How to Manage a Global Office

Renee Weisman | HRPeople

May 20, 2010

Undercover Boss has become a new hit show, largely because it demonstrates the value of a basic management principle, first proposed by Peters and Waterman known as “managing by walking around”.

But today’s global business world taxes a manager’s ability to apply this principle. Most of us don’t have corporate jets to fly us all over our company but it is not at all unusual for several of our employees to be in different locations and even different time zones. Many work from home and call in for meetings. Some employees have never even met their managers face to face.

If you can’t manage by walking around, what can you do? How do you really know what your employees are doing? How can you know what information has been “filtered”? How do you motivate others in this wired, global, impersonal, business world? Is it really possible to manage thru emails, IM’s and emeetings? Yes it is, but it requires a new approach, a great deal of energy, flexibility and the ability to communicate, communicate communicate.

Managing electronically requires you to be available and reachable. Know the technology tools you have available and use them wisely. Much depends on the nature of your work, where employees are located and how many time zones you span. But email, videoconferencing, IM’s and PDA’s provide continuous ways to stay in touch. Use team databases to post information so all who need it can find it. Most large companies provide this but you can also accomplish this through google documents (just be aware of security and privacy controls).

Formalize what you often did informally. By this I mean, write a summary after a teleconference (or have someone do it for you), write notes concerning comments you used to just tell the person in the next office. Over-communicate but keep your memos and notes short and crisp with valuable content. If required, there are even tools to enable you to track employees’ “time at work” through the telephone (often necessary if you are paying for contract work by the hour). Managing remotely does not mean hands-off management.

Being available also means having a schedule others can access. That way, they know times you have set aside for calls, reading mail, etc.
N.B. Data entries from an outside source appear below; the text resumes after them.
Lemma prim_path root fs :
  prim (tok tokIdent root :: path_tokens fs) (denote vars (EPath root fs)).
Proof.
  intros pos rest Hd Hf. simpl in Hd. destruct (drop_cons _ _ _ Hd) as [_ Hd1].
  simpl length. rewrite Nat.add_succ_r, <- Nat.add_succ_l. split.
  - assert (Hgo : ∀ o p', ev (λ f, parseFieldAccess tokens vars f root) (S pos) o p' →
               ev (parsePrimary tokens vars) pos o p').
    { intros o p' H. eapply ev_unfold; [exact parsePrimary_step|].
      eapply ev_peek; [exact Hd|]. cbn [kind tok text]. by eapply ev_next; [exact Hd|]. }
    unfold parseFieldAccess in Hgo. simpl. destruct (vars !! root) as [v|]; simpl.
    + rewrite Nat.add_succ_r, <- Nat.add_succ_l. by eapply Hgo, fieldLoop_path.
    + eexists. by apply Hgo, ev_const.
  - eapply skipPrimary_atom; [exact Hd|done..|]. by eapply skipDots_path.
Qed.

(** ** The evaluator computes the denotation at every level *)
Lemma print_primary e : ∃ t ts, print 3 e = t :: ts ∧ kind t ≠ tokNot.
Proof. destruct e as [| |[]| | | | | |]; simpl; unfold wrap, paren; simpl; eauto. Qed.

Lemma balanced_path fs : balanced (path_tokens fs).
Proof.
  induction fs as [|x fs IH]; [apply balanced_nil|].
  by do 2 (apply balanced_cons; [done|]).
Qed.

Lemma balanced_wrap l k ts : balanced ts → balanced (wrap l k ts).
Proof. intros H. unfold wrap. destruct (k <? l); [by apply balanced_paren|done]. Qed.

Lemma balanced_print l e : balanced (print l e).
Proof.
  revert l; induction e; intros l; simpl; try apply balanced_wrap;
    repeat first [apply balanced_nil | apply balanced_path | done
      | apply balanced_app | apply balanced_cons; [by first [done|destruct op|destruct b]|]]; auto.
Qed.

Definition meaning (e : expr) : Prop :=
  prim (print 3 e) (denote vars e) ∧ unary (print 2 e) (denote vars e) ∧
  conj (print 1 e) (denote vars e) ∧ disj (print 0 e) (denote vars e).

Lemma unary_primary e o : prim (print 3 e) o → unary (print 3 e) o.
Proof.
  destruct (print_primary e) as (t & ts & E & Ht).
  apply unary_of_prim; rewrite E; [by intros ? ? [= <- <-]|done].
Qed.

(** An expression printed the same way at all levels. *)
Lemma meaning_atom e :
  (∀ l, print l e = print 3 e) → prim (print 3 e) (denote vars e) → meaning e.
Proof.
  intros E Hp. unfold meaning. rewrite (E 2), (E 1), (E 0).
  pose proof (unary_primary _ _ Hp) as Hu. pose proof (conj_of_unary _ _ Hu) as Hc.
  pose proof (disj_of_conj _ _ Hc). auto.
Qed.

Lemma print_meaning e : meaning e.
Proof.
  induction e as [s|txt f|b| |root fs|e IH|op a IHa b IHb|a IHa b IHb|a IHa b IHb].
  - by apply meaning_atom; [done|apply prim_atom].
  - by apply meaning_atom; [done|apply prim_atom].
  - apply meaning_atom; [done|]. by apply prim_atom; destruct b.
  - by apply meaning_atom; [done|apply prim_atom].
  - apply meaning_atom; [done|apply prim_path].
  - destruct IH as (_ & Hu & _ & _). apply unary_not in Hu.
    pose proof (conj_of_unary _ _ Hu) as Hc. pose proof (disj_of_conj _ _ Hc) as Hd.
    assert (Hp : prim (print 3 (ENot e)) (denote vars (ENot e)))
      by (apply prim_paren; [done|exact (balanced_print 0 (ENot e))]).
    exact (Logic.conj Hp (Logic.conj Hu (Logic.conj Hc Hd))).
  - destruct IHa as (Ha & _), IHb as (Hb & _).
    destruct (print_primary a) as (t & ts & E & Ht).
    assert (Hnot : ∀ t ts', print 3 a = t :: ts' → kind t ≠ tokNot)
      by (rewrite E; by intros ? ? [= <- <-]).
    assert (Hne : print 3 a ≠ []) by (by rewrite E).
    pose proof (unary_cmp op _ _ _ _ Hnot Hne Ha Hb) as Hu.
    pose proof (conj_of_unary _ _ Hu) as Hc. pose proof (disj_of_conj _ _ Hc) as Hd.
    assert (Hp : prim (print 3 (ECmp op a b)) (denote vars (ECmp op a b)))
      by (apply prim_paren; [done|exact (balanced_print 0 (ECmp op a b))]).
    exact (Logic.conj Hp (Logic.conj Hu (Logic.conj Hc Hd))).
  - destruct IHa as (_ & _ & Ha & _), IHb as (_ & Hb & _).
    pose proof (conj_and _ _ _ _ Ha Hb) as Hc. pose proof (disj_of_conj _ _ Hc) as Hd.
    assert (Hp : prim (print 3 (EAnd a b)) (denote vars (EAnd a b)))
      by (apply prim_paren; [done|exact (balanced_print 0 (EAnd a b))]).
    exact (Logic.conj Hp (Logic.conj (unary_primary (EAnd a b) _ Hp) (Logic.conj Hc Hd))).
  - destruct IHa as (_ & _ & _ & Ha), IHb as (_ & _ & Hb & _).
    pose proof (disj_or _ _ _ _ Ha Hb) as Hd.
    assert (Hp : prim (print 3 (EOr a b)) (denote vars (EOr a b)))
      by (apply prim_paren; [done|exact (balanced_print 0 (EOr a b))]).
    pose proof (unary_primary (EOr a b) _ Hp) as Hu.
    exact (Logic.conj Hp (Logic.conj Hu (Logic.conj (conj_of_unary _ _ Hu) Hd))).
Qed.
End Stretch.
They will also know when you might be “in the neighborhood” and ask for some face time. You can block confidential and personal entries and still provide employees with read access to your calendar. You most likely want the same access for their calendars.

Be very sensitive to what should be private and what is public. If something is very private, it is best done on the phone.

Be crystal clear about requirements and deadlines. Establish appropriate tracking methods (program management tools, periodic written updates, team reviews, whatever fits your need). Do these at clearly defined and understood times and establish deadlines for projects with interim checkpoints.